How will Vincent Rey follow up last week's performance?
The NFL announced on Wednesday that linebacker Paul Posluszny won the AFC Defensive Player of the Week for his performance during Jacksonville's 29-27 win over the Tennessee Titans. Posluszny registered eight tackles, a forced fumble and a recovery. One of the notes provided by the NFL is that Posluszny is that he helped limit the Titans offense to only 362 total yards.
(Laughing out loud)
Had the Bengals won, this discussion goes in a significant different direction. Then again, the Jaguars winning a regular season game is like most teams winning the Super Bowl. So congratulations to Jacksonville, who can take a straight shot down I-95 and I-4 to Disney World.
Linebacker Vincent Rey registered a team-high 13 tackles, three quarterback sacks, an interception, three tackles for loss, three passes defensed, and three additional hits on the quarterback. Hold on. Let me catch my breath. And counter to the NFL's note on Posluszny, Rey was part of a defense that held the Baltimore Ravens to only 189 yards of total offense -- and three of 16 on third downs.
Validating a player's award based on his team's outcome completely abandons the idea of how well a player played. It's not Rey's fault that the offense turned over the football four times and couldn't beat up on a Ravens team that felt just as lifeless entering last week.

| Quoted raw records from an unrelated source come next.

Lemma material_row_of_filled (i : Z) (mat : json) :
  entry_complete mat -> material_row_filled (material_row_of i mat) = true.
Proof.
  intros (_ & Hn & Hq & Ht).
  unfold material_row_filled, material_row_of.
  cbn [material_name quantity material_type default_npc_price].
  now rewrite (bind_truthy_not_null _ Hn), (bind_truthy_not_null _ Hq),
    (bind_truthy_not_null _ Ht), bind_or_zero_not_null.
Qed.

Lemma new_materials_filled (i : Z) (body : request_body) :
  accepted body = true ->
  forallb material_row_filled
    (map (material_row_of i) (elements (lookup "materials" body))) = true.
Proof.
  intros H. apply accepted_fields in H as (_ & _ & Hall).
  apply forallb_forall. intros m Hm.
  apply in_map_iff in Hm as (mat & <- & Hmat).
  rewrite Forall_forall in Hall. now apply material_row_of_filled, Hall.
Qed.

Lemma forallb_filter {A : Type} (p q : A -> bool) (l : list A) :
  forallb p l = true -> forallb p (filter q l) = true.
Proof.
  rewrite !forallb_forall. intros H x Hx.
  apply filter_In in Hx as [Hx _]. now apply H.
Qed.

(** X2. In every state the connection can be in between two requests, no
    column of a recipe row or of a material row is NULL: validation lets
    through only truthy [name], [quantity_produced], [material_name],
    [quantity] and [material_type], and the two prices are bound through
    [|| 0]. *)
Theorem no_null_is_stored (s : state) :
  reachable s -> no_null_columns (current s) = true.
Proof.
  induction 1 as [| s fs r Hreach IH]; [reflexivity |].
  assert (Hidle : txn (inject fs s) = None)
    by (cbn [inject txn]; now apply reachable_idle).
  destruct (handle_tables r (inject fs s) Hidle) as (_ & Hc).
  cbn [inject current] in Hc.
  unfold no_null_columns in *. apply andb_true_iff in IH as [Hr Hm].
  destruct Hc as [-> | [(body & Hacc & ->) | [(i & body & Hacc & _ & ->)
                 | [(i & _ & ->) | (i & body & extra & Hacc & _ & Hrs & Hms & Hin)]]]];
    cbn [created updated deleted recipes recipe_materials];
    apply andb_true_iff; split; trivial.
  - rewrite forallb_app, Hr. cbn [forallb].
    now rewrite recipe_row_of_filled.
  - now rewrite forallb_app, Hm, new_materials_filled.
  - unfold updated_recipes. apply forallb_forall. intros r0 Hr0.
    apply in_map_iff in Hr0 as (r1 & <- & Hr1).
    rewrite forallb_forall in Hr.
    destruct (id r1 =? i); [| now apply Hr].
    now apply (recipe_row_of_filled (id r1)).
  - rewrite forallb_app, new_materials_filled by trivial.
    unfold without_materials. now rewrite forallb_filter.
  - now apply forallb_filter.
  - unfold without_materials. now apply forallb_filter.
  - now rewrite Hrs.
  - rewrite Hms, forallb_app, Hm. cbn [andb].
    apply forallb_forall. intros m Hin'.
    pose proof (new_materials_filled i body Hacc) as Hall.
    rewrite forallb_forall in Hall. now apply Hall, Hin.
Qed.

(** A Sword created without prices: the rows carry 0, not NULL. *)
Lemma no_null_is_stored_witness :
  no_null_columns
    (current
       (snd (create_recipe
               [("name", JStr "Sword"); ("quantity_produced", JNum 1);
                ("materials",
                 JArr [JObj [("material_name", JStr "Iron");
                             ("quantity", JNum 3);
                             ("material_type", JStr "ore")]])]
               empty_db))) = true.
Proof.
  apply (no_null_is_stored
           (snd (handle
                   (CreateRecipe
                      [("name", JStr "Sword"); ("quantity_produced", JNum 1);
                       ("materials",
                        JArr [JObj [("material_name", JStr "Iron");
                                    ("quantity", JNum 3);
                                    ("material_type", JStr "ore")]])])
                   (inject [] empty_db)))).
  apply reachable_step. exact reachable_empty.
Defined.

(* ===================================================================== *)
(** ** A write to one recipe and the others *)
(* ===================================================================== *)











(* ===================================================================== *)
(** ** Update, then read *)
(* ===================================================================== *)

(** X4. An update is a full replacement.  For a valid input and a stored
    recipe [i], on a connection without an open transaction, an update
    that meets no failure answers 200 with [i], and [get_recipe] on the
    same path id, itself without failure, answers 200 with [i], the name,
    quantity_produced and npc_sell_price of the request and exactly the
    materials of the request, in the order of the request: none of the
    former materials of the recipe is left. *)
Theorem updated_recipe_reads_back (id_param : string) (i : Z)
    (body : request_body) (s : state) :
  parseInt id_param = Some i ->
  valid_recipe body = true -> txn s = None ->
  stored i (current s) = true ->
  failing (steps_update body) s = false ->
  fst (update_recipe id_param body s)
  = Response 200 (MessageId "Receita atualizada com sucesso!" i)
  /\ forall s2 : state,
       current s2 = current (snd (update_recipe id_param body s)) ->
       failing 2 s2 = false ->
       fst (get_recipe id_param s2)
       = Response 200
           (Recipe
              (FullRecipe i (the (lookup "name" body))
                 (the (lookup "quantity_produced" body))
                 (the (lookup "npc_sell_price" body))
                 (map material_of_json
                    (elements (lookup "materials" body))))).
Proof.
  intros Hid Hvalid Hidle Hst Hok.
  pose proof (valid_recipe_accepted body Hvalid) as Hacc.
  destruct (read_after_update id_param i body s Hid Hacc Hidle Hst Hok)
    as [H200 Hget].
  split; trivial.
  intros s2 Hs2 Hok2. rewrite (Hget s2 Hs2 Hok2).
  unfold valid_recipe in Hvalid.
  apply andb_true_iff in Hvalid as [H H5]. apply andb_true_iff in H as [H H4].
  apply andb_true_iff in H as [H H3]. apply andb_true_iff in H as [H1 H2].
  rewrite (column_bind_text _ H1), (column_bind_price _ H3).
  rewrite (column_bind_number _ (is_positive_number _ H2)).
  do 3 f_equal. apply map_ext_in. intros mat Hm.
  apply valid_material_read_back.
  rewrite forallb_forall in H5. now apply H5.
Qed.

But that story has been written, a chapter closed as the page is being turned.
With Rey Maualuga returning to practice on Friday, the starting linebacker still remains doubtful and his eventual return appears likely after the Bye Week. That means Vincent Rey will likely get his second start this year against the Browns. The curious-minded asks, how will he follow up one of the most under-the-radar performances from last week?
How will the Bengals offensive line change?

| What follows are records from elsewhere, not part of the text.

(** What the password flow does before its loop: it fetches the catalog
    and asks plain-text questions, and it collects the keys of the secrets
    asked at every attempt. *)
Lemma authenticate_prelude (E : Env) (c : FlagContext) (w : World) :
  let prompts := fst (snd (GetLoginPromptsAndSaveUAAServerURL E (cfg w))) in
  let w1 := snd (authenticator_GetLoginPrompts E w) in
  let r2 := Login.authenticate_username E prompts (flag_u c) ∅ w1 in
  let kvs := range_prompts E prompts in
  let r3 := Login.authenticate_range E kvs [] (fst r2) (snd r2) in
  fst (fst r3) = map fst (List.filter retry_secret kvs) /\
  exists pre,
    trace (snd r3) = trace w ++ pre /\
    Forall (fun e => e = EvGetLoginPrompts \/ is_Ask e = true) pre /\
    ui_pos (snd r3) = ui_pos w + count_events is_Ask pre /\
    ui_in (snd r3) = ui_in w /\
    auth_replies (snd r3) = auth_replies w /\
    auth_calls (snd r3) = auth_calls w.
Proof.
  intros prompts w1 r2 kvs r3.
  destruct (authenticate_range_eq E kvs [] (fst r2) (snd r2)) as (Hkeys & Hworld & _).
  fold r3 in Hkeys, Hworld. split; [exact Hkeys|].
  destruct (authenticate_username_world E prompts (flag_u c) ∅ w1) as (es & Hes & Hask).
  fold r2 in Hes.
  destruct (GetLoginPrompts_world E w) as (Ht & Hin & Hpos & Hrep & Hcalls & _).
  fold w1 in Ht, Hin, Hpos, Hrep, Hcalls.
  exists ([EvGetLoginPrompts] ++ es ++
          map (fun kv => EvAsk (T E (DisplayName (snd kv)) []))
            (List.filter plain_field kvs)).
  rewrite Hworld, Hes. clear Hworld Hes.
  rewrite trace_advance, trace_advance, Ht, <- !app_assoc.
  split; [reflexivity|]. split.
  - constructor; [now left|]. apply Forall_app. split; [exact Hask|].
    clear. induction (List.filter plain_field kvs) as [|kv l IH];
      simpl; constructor; auto.
  - rewrite !count_events_app, count_events_map_Ask. simpl.
    rewrite Hpos, Hin, Hrep, Hcalls. repeat split. lia.
Qed.

(** One attempt of the password flow: what it adds to the trace, the
    password it sends, and the world it leaves. *)
Lemma authenticate_body_step (E : Env) (prompts : gmap string AuthPrompt)
    (passPrompt : AuthPrompt) (keys : list string) (i : nat)
    (v : Login.AuthVars) (w : World) :
  prompts !! "password" = Some passPrompt ->
  ~ In "password" keys ->
  let r := Login.authenticate_body E prompts keys i v w in
  let asked := Login.passwordFlagValue v =? "" in
  exists cr,
    trace (snd r) =
    trace w ++ password_attempt E prompts passPrompt keys asked cr
                 (auth_replies w (auth_calls w)) /\
    cr !! "password" =
    Some (if asked then ui_in w (ui_pos w) else Login.passwordFlagValue v) /\
    ui_in (snd r) = ui_in w /\
    ui_pos (snd r) = ui_pos w + (if asked then 1 else 0) + length keys /\
    auth_replies (snd r) = auth_replies w /\
    auth_calls (snd r) = S (auth_calls w) /\
    Login.passwordFlagValue (fst (fst r)) = "" /\
    snd (fst r) =
    match auth_replies w (auth_calls w) with None => true | Some _ => false end.
Proof.
  intros Hp Hk r asked. subst r.
  pose proof (authenticate_body_eq E prompts keys i v w) as Heq. cbv zeta in Heq.
  rewrite Heq. clear Heq.
  pose proof (authenticate_password_consumes E prompts passPrompt v w Hp) as Hflag.
  assert (Hpw : Login.authenticate_password E prompts v w =
            (Login.mkAuthVars ""
               (<["password" := if asked then ui_in w (ui_pos w)
                                else Login.passwordFlagValue v]> (Login.credentials v))
               (Login.err v),
             advance (if asked
                      then [EvAskForPassword (T E (DisplayName passPrompt) [])]
                      else [])
               (if asked then 1 else 0) w)).
  { unfold asked. destruct (Login.passwordFlagValue v =? "") eqn:Hf.
    - apply String.eqb_eq in Hf.
      exact (authenticate_password_asked E prompts passPrompt v w Hp Hf).
    - apply String.eqb_neq in Hf. rewrite advance_nil.
      exact (authenticate_password_flag E prompts passPrompt v w Hp Hf). }
  rewrite Hpw in *. clear Hpw. cbn beta iota delta [fst snd] in *.
  pose proof (authenticate_passwordKeys_world E prompts keys
                (Login.credentials
                   (Login.mkAuthVars ""
                      (<["password" := if asked then ui_in w (ui_pos w)
                                       else Login.passwordFlagValue v]>
                         (Login.credentials v)) (Login.err v)))
                (advance (if asked
                          then [EvAskForPassword (T E (DisplayName passPrompt) [])]
                          else [])
                   (if asked then 1 else 0) w)) as Hw2.
  pose proof (authenticate_passwordKeys_other E prompts keys
                (Login.credentials
                   (Login.mkAuthVars ""
                      (<["password" := if asked then ui_in w (ui_pos w)
                                       else Login.passwordFlagValue v]>
                         (Login.credentials v)) (Login.err v)))
                (advance (if asked
                          then [EvAskForPassword (T E (DisplayName passPrompt) [])]
                          else [])
                   (if asked then 1 else 0) w) "password" Hk) as Hcr.
  set (r2 := Login.authenticate_passwordKeys E prompts keys _ _) in *.
  clearbody r2. rewrite advance_advance in Hw2.
  cbn [Login.credentials] in Hcr. rewrite lookup_insert_eq in Hcr.
  exists (fst r2). rewrite credentialsCopy_eq. unfold password_attempt.
  destruct (auth_replies w (auth_calls w)) as [msg|];
    cbn beta iota delta [fst snd Login.passwordFlagValue];
    rewrite Hw2; unfold advance, next_auth, log, set_cfg; simpl;
    rewrite <- !app_assoc; simpl; repeat split; auto; lia.
Qed.

(** The attempts entered without a pending flag value: each asks for the
    password first and sends the answer. *)
Lemma authenticate_later_attempts (E : Env) (prompts : gmap string AuthPrompt)
    (passPrompt : AuthPrompt) (keys : list string) :
  prompts !! "password" = Some passPrompt ->
  ~ In "password" keys ->
  forall r i n v w,
    maxLoginTries = i + r -> r < n -> Login.passwordFlagValue v = "" ->
    exists credss,
      length credss = attempts_made r (auth_replies w) (auth_calls w) /\
      trace (snd (for_iter (Login.authenticate_body E prompts keys)
                    maxLoginTries n (Running i v) w)) =
      trace w ++
      concat (imap (fun j cr =>
                      password_attempt E prompts passPrompt keys true cr
                        (auth_replies w (auth_calls w + j))) credss) /\
      (forall j cr, credss !! j = Some cr ->
         cr !! "password" = Some (ui_in w (ui_pos w + j * S (length keys)))).
Proof.
  intros Hp Hk r. induction r as [|r IH]; intros i n v w Hb Hn Hf.
  - destruct n as [|n]; [lia|].
    rewrite for_iter_S, for_step_done by lia.
    cbn beta iota delta [fst snd]. rewrite for_iter_Exited.
    exists []. simpl. rewrite app_nil_r. repeat split.
    intros j cr Hj. now rewrite lookup_nil in Hj.
  - destruct n as [|n]; [lia|].
    rewrite for_iter_S, for_step_Running by lia.
    cbn beta iota delta [fst snd].
    destruct (authenticate_body_step E prompts passPrompt keys i v w Hp Hk)
      as (cr & Ht & Hcr & Hin & Hpos & Hrep & Hcalls & Hflag & Hexit).
    cbv zeta in Ht, Hcr, Hin, Hpos, Hrep, Hcalls, Hflag, Hexit.
    rewrite Hf in Ht, Hcr, Hpos. change ("" =? "") with true in Ht, Hcr, Hpos.
    cbv iota in Hcr, Hpos.
    rewrite Hexit. cbn [attempts_made].
    destruct (auth_replies w (auth_calls w)) as [msg|] eqn:Hreply.
    + destruct (IH (S i) n
                  (fst (fst (Login.authenticate_body E prompts keys i v w)))
                  (snd (Login.authenticate_body E prompts keys i v w)))
        as (credss & Hlen & Htr & Hpw); [lia | lia | exact Hflag |].
      exists (cr :: credss). split; [|split].
      * cbn [length]. rewrite Hlen, Hrep, Hcalls. reflexivity.
      * rewrite Htr, Ht, imap_cons, <- app_assoc. cbn [concat].
        rewrite Nat.add_0_r, Hreply. do 2 f_equal. f_equal.
        apply imap_ext. intros j x _. unfold compose. rewrite Hrep, Hcalls.
        replace (S (auth_calls w) + j) with (auth_calls w + S j) by lia.
        reflexivity.
      * intros [|j] cr' Hj; simpl in Hj.
        -- injection Hj as <-. rewrite Hcr. do 2 f_equal. lia.
        -- rewrite (Hpw j cr' Hj), Hin, Hpos. do 2 f_equal. lia.
    + rewrite for_iter_Exited. cbn beta iota delta [fst snd].
      exists [cr]. split; [reflexivity|]. split.
      * rewrite Ht. cbn. rewrite Nat.add_0_r, Hreply, app_nil_r. reflexivity.
      * intros [|j] cr' Hj; simpl in Hj; [|now rewrite lookup_nil in Hj].
        injection Hj as <-. rewrite Hcr. do 2 f_equal. lia.
Qed.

With Kevin Zeitler out this weekend against the Browns, some are theorizing that the Bengals could slide Andrew Whitworth to left guard, Clint Boling to right guard, and Anthony Collins to left tackle. Considering that those are three of your better offensive linemen, that makes sense.

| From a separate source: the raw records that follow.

(** Every id of the store is below the counter. *)
Definition belowCounter (st : state) : Prop :=
  Forall (λ b, IBook.id b < nextBookId st) (books st).

End Service.

(** ** The vocabulary of the specification *)

Module Spec.

(** The elements of [l] whose position [i], counted from 0, satisfies
    [a ≤ i < b], in the order of [l]. *)
Fixpoint rangeFrom {A} (pos : Z) (l : list A) (a b : Z) : list A :=
  match l with
  | [] => []
  | x :: l' =>
      if decide (a ≤ pos < b) then x :: rangeFrom (pos + 1) l' a b
      else rangeFrom (pos + 1) l' a b
  end.

Definition indexRange {A} (l : list A) (a b : Z) : list A := rangeFrom 0 l a b.

(** [n] is the ceiling of [a / b]: the least integer with [a ≤ n * b]. *)
Definition isCeiling (n a b : Z) : Prop := (n - 1) * b < a ≤ n * b.

(** [r] is page [page] of [filtered] with pages of [pageSize] records:
    the index range of the page and the metadata. *)
Definition isPageOf (filtered : list IBook.t) (page pageSize : Z)
    (r : IBookResponse.t) : Prop :=
  let p := IBookResponse.pagination r in
  IPaginationResult.totalItems p = Z.of_nat (length filtered) ∧
  isCeiling (IPaginationResult.totalPages p) (IPaginationResult.totalItems p) pageSize ∧
  IPaginationResult.currentPage p = page ∧
  IPaginationResult.pageSize p = pageSize ∧
  IBookResponse.books r =
    indexRange filtered ((page - 1) * pageSize) ((page - 1) * pageSize + pageSize).

(** [sub] occurs in [s] when letter case is ignored. *)
Definition ciIncludes (s sub : string) : Prop :=
  Js.includes (Js.toLowerCase s) (Js.toLowerCase sub) = true.

(** A condition that only binds when the value is there. *)
Definition whenDefined {A} (o : option A) (P : A → Prop) : Prop :=
  match o with
  | Some x => P x
  | None => True
  end.

#[export] Instance whenDefined_dec {A} (o : option A) (P : A → Prop)
    `{∀ x, Decision (P x)} : Decision (whenDefined o P) :=
  match o with
  | Some x => decide (P x)
  | None => left I
  end.

(** The reading of the borrowed filter: true for the word [true] in
    any letter case, false for everything else. *)
Definition borrowedFlag (s : string) : bool :=
  bool_decide (Js.toLowerCase s = "true").

Definition titleCond (f : Filters.t) (b : IBook.t) : Prop :=
  whenDefined (Filters.title f) (ciIncludes (IBook.title b)).
Definition authorCond (f : Filters.t) (b : IBook.t) : Prop :=
  whenDefined (Filters.author f) (ciIncludes (IBook.author b)).
Definition borrowedCond (f : Filters.t) (b : IBook.t) : Prop :=
  whenDefined (Filters.isBorrowed f) (λ s, IBook.isBorrowed b = borrowedFlag s).

(** The year condition as the specification words it: it binds
    whenever the year filter is defined. *)
Definition yearCondDefined (f : Filters.t) (b : IBook.t) : Prop :=
  whenDefined (Filters.year f) (λ y, Js.String_ (IBook.yearOfRelease b) = y).

(** The year condition of the code: it binds when the year filter is
    defined and not the empty string. *)
Definition yearCondTruthy (f : Filters.t) (b : IBook.t) : Prop :=
  whenDefined (Js.truthyString (Filters.year f))
    (λ y, Js.String_ (IBook.yearOfRelease b) = y).

#[export] Instance titleCond_dec f b : Decision (titleCond f b).
Proof. unfold titleCond, ciIncludes. apply _. Defined.
#[export] Instance authorCond_dec f b : Decision (authorCond f b).
Proof. unfold authorCond, ciIncludes. apply _. Defined.
#[export] Instance borrowedCond_dec f b : Decision (borrowedCond f b).
Proof. unfold borrowedCond. apply _. Defined.
#[export] Instance yearCondDefined_dec f b : Decision (yearCondDefined f b).
Proof. unfold yearCondDefined. apply _. Defined.
#[export] Instance yearCondTruthy_dec f b : Decision (yearCondTruthy f b).
Proof. unfold yearCondTruthy. apply _. Defined.

(** The records the specification selects: every defined filter binds. *)
Definition selectedWhenDefined (f : Filters.t) (b : IBook.t) : Prop :=
  titleCond f b ∧ authorCond f b ∧ yearCondDefined f b ∧ borrowedCond f b.

(** The same with the year filter binding only when it is not empty. *)
Definition selected (f : Filters.t) (b : IBook.t) : Prop :=
  titleCond f b ∧ authorCond f b ∧ yearCondTruthy f b ∧ borrowedCond f b.

#[export] Instance selectedWhenDefined_dec f b : Decision (selectedWhenDefined f b).
Proof. unfold selectedWhenDefined. apply _. Defined.

#[export] Instance selected_dec f b : Decision (selected f b).
Proof. unfold selected. apply _. Defined.

(** [s] is the word [true] up to letter case. *)
Definition isTrueWord (s : string) : Prop :=
  ∃ c1 c2 c3 c4,
    s = String c1 (String c2 (String c3 (String c4 EmptyString))) ∧
    (c1 = "t" ∨ c1 = "T")%char ∧ (c2 = "r" ∨ c2 = "R")%char ∧
    (c3 = "u" ∨ c3 = "U")%char ∧ (c4 = "e" ∨ c4 = "E")%char.

(** A member of an update payload is falsy when it is missing, the
    empty string, or zero. *)
Definition falsyString (o : option string) : Prop := o = None ∨ o = Some EmptyString.
Definition falsyNumber (o : option Z) : Prop := o = None ∨ o = Some 0.

(** A path parameter is a valid id when [parseInt] reads an integer
    of at least 1 from it. *)
Definition validId (id : string) (n : Z) : Prop := Js.parseInt id = Some n ∧ 1 ≤ n.

(** [rest] does not begin with a decimal digit. *)
Definition stops (rest : string) : Prop :=
  ∀ c s, rest = String c s → Js.digit c = None.

(** The required fields of a record are not empty. *)
Definition filled (b : IBook.t) : Prop :=
  IBook.title b ≠ EmptyString ∧ IBook.author b ≠ EmptyString ∧
  IBook.isbn b ≠ EmptyString.


(** The integers JavaScript holds exactly. *)
Definition maxSafeInteger : Z := 9007199254740991.

(** [ws] is made of white space only. *)
Definition blank (ws : string) : Prop := Js.trimStart ws = EmptyString.

End Spec.

(** ** Facts about the JavaScript primitives *)

Module JsFacts.
Import Js.

Lemma startsWith_spec sub s :
  startsWith sub s = true ↔ ∃ post, s = sub +:+ post.
Proof.
  revert s. induction sub as [|a sub IH]; intros s; simpl.
  - split; [eauto | done].
  - destruct s as [|b s].
    + split; [done | intros [post Hpost]; discriminate].
    + rewrite andb_true_iff, IH. split.
      * intros [Hab [post ->]]. apply Ascii.eqb_eq in Hab as ->. eauto.
      * intros [post [= -> ->]]. split; [apply Ascii.eqb_refl | eauto].
Qed.

(** [includes] finds exactly the occurrences of [sub] inside [s]. *)
Lemma includes_spec s sub :
  includes s sub = true ↔ ∃ pre post, s = pre +:+ sub +:+ post.
Proof.
  induction s as [|c s IH].
  - simpl. rewrite orb_false_r, startsWith_spec. split.
    + intros [post ->]. by exists EmptyString, post.
    + intros [pre [post H]]. destruct pre; [eauto | discriminate].
  - cbn [includes]. rewrite orb_true_iff, startsWith_spec, IH. split.
    + intros [[post ->] | [pre [post ->]]].
      * by exists EmptyString, post.
      * by exists (String c pre), post.
    + intros [[|c' pre] [post H]].
      * left. eauto.
      * right. injection H as _ ->. eauto.
Qed.

Lemma includes_empty s : includes s EmptyString = true.
Proof. destruct s; reflexivity. Qed.

(** The digits of a numeral are read back as they were written. *)
Lemma digits_string_of_uint d : digits (NilEmpty.string_of_uint d) = d.
Proof. induction d; simpl; congruence. Qed.

Lemma string_of_uint_head d :
  d ≠ Nil →
  ∃ c s, NilEmpty.string_of_uint d = String c s ∧ is_Some (digit c).
Proof. destruct d; [done | ..]; intros _; simpl; eauto. Qed.

Lemma digit_not_space c : is_Some (digit c) → isWhiteSpace c = false.
Proof.
  destruct c as [[|] [|] [|] [|] [|] [|] [|] [|]]; simpl;
    first [ reflexivity | by intros [? [=]] ].
Qed.

Lemma parseInt_digit c s :
  is_Some (digit c) → parseInt (String c s) = parseDigits 1 (String c s).
Proof.
  intros Hc. unfold parseInt. cbn [trimStart].
  rewrite (digit_not_space _ Hc).
  destruct c as [[|] [|] [|] [|] [|] [|] [|] [|]]; simpl in *;
    first [ reflexivity | by destruct Hc as [? [=]] ].
Qed.

Lemma parseDigits_string_of_uint sign d :
  d ≠ Nil →
  parseDigits sign (NilEmpty.string_of_uint d) = Some (sign * Z.of_uint d).
Proof.
  intros Hd. unfold parseDigits. rewrite digits_string_of_uint.
  by destruct d.
Qed.

Lemma parseDigits_numeral sign p :
  parseDigits sign (NilEmpty.string_of_uint (Pos.to_uint p)) = Some (sign * Z.pos p).
Proof.
  rewrite parseDigits_string_of_uint
    by apply DecimalPos.Unsigned.to_uint_nonnil.
  unfold Z.of_uint. by rewrite DecimalPos.Unsigned.of_to.
Qed.

Lemma numeral_nonnil p :
  NilZero.string_of_uint (Pos.to_uint p) = NilEmpty.string_of_uint (Pos.to_uint p).
Proof.
  pose proof (DecimalPos.Unsigned.to_uint_nonnil p).
  by destruct (Pos.to_uint p).
Qed.

(** [parseInt] reads the numeral of an integer back as that integer. *)
Lemma parseInt_String_ n : parseInt (String_ n) = Some n.
Proof.
  unfold String_. destruct n as [|p|p]; [reflexivity | ..]; simpl.
  - rewrite numeral_nonnil.
    destruct (string_of_uint_head (Pos.to_uint p)) as (c & s & Hs & Hc);
      [apply DecimalPos.Unsigned.to_uint_nonnil|].
    rewrite Hs, (parseInt_digit _ _ Hc), <- Hs, parseDigits_numeral.
    f_equal; lia.
  - rewrite numeral_nonnil. unfold parseInt. simpl.
    rewrite parseDigits_numeral. f_equal; lia.
Qed.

Yet, you are asking that two offensive linemen are moved from their native positions to accommodate one injury. It's not that there's inexperience there, or even a degradation of projected production. Anthony Collins, who reduced the impact of Whitworth's injury this year, could be a starter regardless. Whitworth was the team's starting left guard in 2008 while the Bengals nostalgically hung onto Levi Jones a season too long. Boling momentarily replaced Bobbie Williams in 2011 when the latter served a four-game suspension; he was eventually benched after a poor start.
Giving credence to this projection is that this was Cincinnati's lineup when Zeitler was forced out of the game earlier this year against Cleveland. Then again, it's not like the Bengals had a choice. Mike Pollak and Tanner Hawkinson were inactive in that game, forcing the Bengals to play musical offensive linemen.
If the Bengals decide to play the same tune this weekend, I have no problems there. On the other hand, it might be something as simple as Pollak replacing Zeitler this weekend, leaving Whitworth and Boling at the positions that they've played all season -- why move people around when you need just one replacement, could be a prevailing though. Unlike last time, Pollak has had most of the team's first-team snaps during practice this and there's genuine preparation.
Plus, he'll actually be active.
Can the Bengals overcome their mistakes?
As we pointed out in our keys discussion earlier, the Bengals offense has spent more time overcoming their own mistakes than anything that the opposing defense has thrown at them.
After conquering discussions as being one of the better offensive lines in the NFL, Cincinnati's front five has suddenly struggled against teams that sport a good pass rush while sporting exotic schemes. Andy Dalton has been sacked 10 times in the past two games, and has been forced to scramble just as much. Despite picking up some yards, he's not a running quarterback and struggles even more while throwing on the run.
The pressure has been bad, but the turnovers have been worse.
Dalton has thrown six interceptions in the past two games and seven in the past three. Detractors will enthusiastically point and say, "see?!" while others recognize that Dalton's supporting cast hasn't been all that... supportive (drops, bad routes, pass protection). Dalton has also lost a fumble, totaling seven turnovers during the Bengals two-game skid against the Dolphins and Ravens.
Then last week the Bengals recorded an alarming amount of penalties, but at least only five yards were on the offense during their delay of game (the rest were on special teams and defense).
The Bengals can be as good as anyone on both sides of the ball -- hell, all three phases. The mistakes have kept them grounded but if they've able to get a handle on those, there are few teams in the NFL that can beat the Bengals.